Key takeaways

  • Supply chains witness huge disruptions due to COVID-19 and deterioration of trade relations between Asian neighbours.
  • Resilience in supply chains can be built by significant investment in technology, having alternate trading partners, validating Busines Continuity Plans (BCPs) and focussing on domestic supply chains.

By Peter Liddell, Partner- Global Operations Centre of Excellence Leader, KPMG Australia

The ongoing global logistics disruptions stemming from the COVID-19 pandemic continues to impact businesses and consumers as the flow of consumer goods into South East Asia (SEA)/India is restricted by the continued shutdowns of major global ports and airports, largely in China, South Korea, and the U.S. (including ports of Los Angeles, Long Beach and New Orleans). Congestion at key connecting ports along the U.S. west coast has produced an unparalleled backlog, with a record of 65 cargo ships forced to wait in September 2021 (which may have reached 80 ships by November, according to media reports). Wait times at ports exceeded an average of eight days, which is far worse than 12 months ago when the pandemic was at its peak, in the pre-vaccine roll-out era.[1]   

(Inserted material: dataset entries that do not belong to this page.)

Lemma m_close_char_open s st k c k' r :
  m s (RGroupClose k :: RChar c :: RGroupOpen k' :: r) st =
  match unit_at s (ms_pos st) with
  | Some c' => if c' =? c then m s r (open_group (advance (close_group st k) 1) k') else None
  | None => None
  end.
Proof. reflexivity. Qed.

(** The reference matcher at start position [i], in closed form. *)
Lemma m_directive_spec s i :
  m s directive_regex (init_state i) =
  match nth_error s i with
  | Some c =>
      if c =? 64 then
        let n := run_length is_word_char (skipn (i + 1) s) in
        if (1 <=? n)%nat then
          match nth_error s (i + 1 + n) with
          | Some c' =>
              if c' =? 40 then
                let body := skipn (i + 1 + n + 1) s in
                option_map (directive_final i n)
                  (last_desc (close_at body) (run_length not_line_terminator body) 0)
              else None
          | None => None
          end
        else None
      else None
  | None => None
  end.
Proof.
  change (m s directive_regex (init_state i)) with
    (match unit_at s i with
     | Some c => if c =? 64 then
         m s [RPlus is_word_char; RGroupClose 1; RChar 40; RGroupOpen 2;
              RStar not_line_terminator; RGroupClose 2; RChar 41]
           (open_group (advance (init_state i) 1) 1)
         else None
     | None => None
     end).
  unfold unit_at. destruct (nth_error s i) as [c|]; [|reflexivity].
  destruct (c =? 64); [|reflexivity].
  rewrite m_plus_stop by reflexivity. cbn zeta. cbn [ms_pos open_group advance init_state].
  destruct (1 <=? _)%nat; [|reflexivity].
  rewrite m_close_char_open, m_tail_star. unfold unit_at.
  cbn [ms_pos open_group advance close_group init_state].
  destruct (nth_error s _) as [c'|]; [|reflexivity].
  destruct (c' =? 40); reflexivity.
Qed.

Lemma groups_final s i n j :
  groups s (directive_final i n j) =
  Some (firstn n (skipn (i + 1) s), firstn j (skipn (i + 1 + n + 1) s)).
Proof.
  unfold groups, capture, directive_final. cbn [lookup_nat ms_caps Nat.eqb].
  replace (i + 1 + n - (i + 1))%nat with n by lia.
  replace (i + 1 + n + 1 + j - (i + 1 + n + 1))%nat with j by lia.
  reflexivity.
Qed.

Lemma skipn_S_cons {A} k (l : list A) x r : skipn k l = x :: r -> skipn (S k) l = r.
Proof. intros H. change (S k) with (1 + k)%nat. now rewrite <- skipn_skipn, H. Qed.

(** The scanner after an [@] at [i], in the same closed form. *)
Lemma directive_at_spec s i :
  directive_at (skipn (i + 1) s) =
  let n := run_length is_word_char (skipn (i + 1) s) in
  if (1 <=? n)%nat then
    match nth_error s (i + 1 + n) with
    | Some c' =>
        if c' =? 40 then
          let body := skipn (i + 1 + n + 1) s in
          option_map (fun j => (firstn n (skipn (i + 1) s), firstn j body))
            (last_desc (close_at body) (run_length not_line_terminator body) 0)
        else None
    | None => None
    end
  else None.
Proof.
  unfold directive_at, run_length. rewrite drop_while_skipn, skipn_skipn. cbn zeta.
  rewrite (firstn_take_while is_word_char (skipn (i + 1) s)).
  remember (take_while is_word_char (skipn (i + 1) s)) as w eqn:Hw.
  replace (length w + (i + 1))%nat with (i + 1 + length w)%nat by lia.
  destruct w as [|x w]; [reflexivity|].
  cbn [length Nat.leb]. rewrite <- hd_error_skipn.
  destruct (skipn (i + 1 + S (length w)) s) as [|c body] eqn:Hk; [reflexivity|].
  cbn [hd_error]. destruct (c =? 40); [|reflexivity].
  replace (i + 1 + S (length w) + 1)%nat with (S (i + 1 + S (length w)))%nat by lia.
  rewrite (skipn_S_cons _ _ _ _ Hk), last_close_spec.
  destruct (last_desc _ _ 0); reflexivity.
Qed.

(** At each start position, the reference matcher and the scanner
    agree on [(match[1], match[2])], and a successful match always
    has both groups. *)
Lemma groups_at s i :
  match m s directive_regex (init_state i) with
  | Some st => groups s st
  | None => None
  end =
  match nth_error s i with
  | Some c => if c =? 64 then directive_at (skipn (i + 1) s) else None
  | None => None
  end.
Proof.
  rewrite m_directive_spec, directive_at_spec.
  destruct (nth_error s i) as [c|]; [|reflexivity].
  destruct (c =? 64); [|reflexivity]. cbn zeta.
  destruct (1 <=? _)%nat; [|reflexivity].
  destruct (nth_error s _) as [c'|]; [|reflexivity].
  destruct (c' =? 40); [|reflexivity].
  destruct (last_desc _ _ 0); [apply groups_final|reflexivity].
Qed.

Lemma m_directive_groups s i st :
  m s directive_regex (init_state i) = Some st -> groups s st <> None.
Proof.
  rewrite m_directive_spec. intros Hm. cbn zeta in Hm.
  repeat match type of Hm with
         | match ?x with _ => _ end = Some _ => destruct x; try discriminate
         | (if ?b then _ else _) = Some _ => destruct b; try discriminate
         end.
  destruct (last_desc _ _ 0); [|discriminate].
  cbn [option_map] in Hm. injection Hm as <-. rewrite groups_final. discriminate.
Qed.

Lemma exec_scan s fuel i :
  (length s <= fuel + i)%nat ->
  match exec_from s directive_regex fuel i with
  | Some (_, st) => groups s st
  | None => None
  end = scan_directive (skipn i s).
Proof.
  revert i. induction fuel as [|fuel IH]; intros i Hlen; cbn [exec_from];
    pose proof (groups_at s i) as Hg; pose proof (m_directive_groups s i) as Hok;
    rewrite <- hd_error_skipn in Hg;
    destruct (m s directive_regex (init_state i)) as [st|] eqn:Hm.
  - rewrite skipn_all2 in Hg |- * by lia. cbn in Hg. exfalso. exact (Hok st eq_refl Hg).
  - rewrite skipn_all2 by lia. reflexivity.
  - destruct (skipn i s) as [|c r] eqn:Hs; cbn [hd_error] in Hg; [exact Hg|].
    cbn [scan_directive]. destruct (c =? 64); [|exfalso; exact (Hok st eq_refl Hg)].
    replace (i + 1)%nat with (S i) in Hg by lia. rewrite (skipn_S_cons _ _ _ _ Hs) in Hg.
    rewrite <- Hg. destruct (groups s st) eqn:Hgr; [reflexivity|].
    exfalso. exact (Hok st eq_refl Hgr).
  - rewrite IH by lia.
    destruct (skipn i s) as [|c r] eqn:Hs; cbn [hd_error] in Hg.
    + rewrite skipn_all2; [reflexivity|]. apply (f_equal (@length Z)) in Hs.
      rewrite length_skipn in Hs. simpl in Hs. lia.
    + rewrite (skipn_S_cons _ _ _ _ Hs). cbn [scan_directive].
      destruct (c =? 64); [|reflexivity].
      replace (i + 1)%nat with (S i) in Hg by lia. rewrite (skipn_S_cons _ _ _ _ Hs) in Hg.
      now rewrite <- Hg.
Qed.

(** C7: The single-pass scanner computes exactly what [value.match] with
    the directive pattern yields as [(match[1], match[2])], including
    which [@] is chosen and where the arguments end. *)
Theorem scan_directive_correct s : scan_directive s = directive_match_ref s.
Proof.
  unfold directive_match_ref, regex_exec. symmetry.
  exact (exec_scan s (length s) 0 ltac:(lia)).
Qed.

(** ** The reference matcher on [/^\d+$/] *)

Lemma run_length_le p (l : jsstr) : (run_length p l <= length l)%nat.
Proof.
  unfold run_length. induction l as [|x r IH]; simpl; [lia|]. destruct (p x); simpl; lia.
Qed.

Lemma run_length_full p (l : jsstr) : run_length p l = length l <-> forallb p l = true.
Proof.
  unfold run_length. induction l as [|x r IH]; simpl; [tauto|].
  pose proof (run_length_le p r) as Hle. unfold run_length in Hle.
  destruct (p x); simpl; [rewrite <- IH; lia|]. split; [lia|discriminate].
Qed.

Lemma exec_digits_later s fuel i : exec_from s digits_regex fuel (S i) = None.
Proof. revert i. induction fuel as [|fuel IH]; intros i; cbn; [reflexivity|]. apply IH. Qed.

Lemma m_digits_spec s :
  m s digits_regex (init_state 0) =
  if is_digit_string s then Some (advance (init_state 0) (length s)) else None.
Proof.
  cbn [m digits_regex Nat.eqb ms_pos init_state]. rewrite skipn_O.
  pose proof (run_length_le is_digit s) as Hle.
  unfold is_digit_string. destruct s as [|c r] eqn:Hs; [reflexivity|].
  destruct (forallb is_digit (c :: r)) eqn:Hall;
    pose proof (run_length_full is_digit (c :: r)) as Hfull.
  - apply Hfull in Hall. rewrite Hall. cbn [length]. rewrite try_desc_S.
    cbn -[length]. rewrite Nat.eqb_refl. reflexivity.
  - apply try_desc_none. intros j Hj. cbn [ms_pos advance init_state].
    destruct (Nat.eqb_spec (0 + j) (length (c :: r))); [|reflexivity].
    exfalso. assert (run_length is_digit (c :: r) = length (c :: r)) as H by lia.
    apply Hfull in H. congruence.
Qed.

(** [RegExp.prototype.exec] with [/^\d+$/]: a match at position 0
    covering the whole string, or none. *)
Lemma digits_regex_exec s :
  regex_exec s digits_regex =
  if is_digit_string s then Some (0%nat, advance (init_state 0) (length s)) else None.
Proof.
  unfold regex_exec. destruct (length s) eqn:Hl; cbn [exec_from];
    rewrite m_digits_spec; rewrite ?Hl; destruct (is_digit_string s); try reflexivity.
  now rewrite exec_digits_later.
Qed.

(** C18: [arg.match(/^\d+$/)] succeeds exactly on nonempty strings of
    decimal digits: no sign, no decimal point, no exponent. *)
Theorem digits_match_correct s : digits_match_ref s = is_digit_string s.
Proof.
  unfold digits_match_ref. rewrite digits_regex_exec.
  now destruct (is_digit_string s).
Qed.


End Directive.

At the same time, the U.S. shipping freight rates spiked to hit record highs, which in turn, increased the price of consumer goods. This has also escalated the risk of cancellations of freight bound for SEA/India as global shipping lines are attracted to the more lucrative China to the U.S. freight routes.

Logistics disruptions created a ripple effect across global supply chains that ultimately caused goods to pile up in storage, impacting those ships on their way to SEA/Indian ports through diversion or being slowed down as they arrive at major SEA transit hubs. These logistics disruptions restricted global trade flows by constraining businesses’ ability to import products and refill their stocks of inventory. Many reports highlight the very-high likelihood that the December 2021 and January 2022 festive seasons across the region will be severely impacted by restricted access to imported products. However, the challenge for many businesses within SEA/India is that this issue will go well beyond the next three to four months, with supply chain disruptions expected to stay well into (and possibly beyond) 2022. 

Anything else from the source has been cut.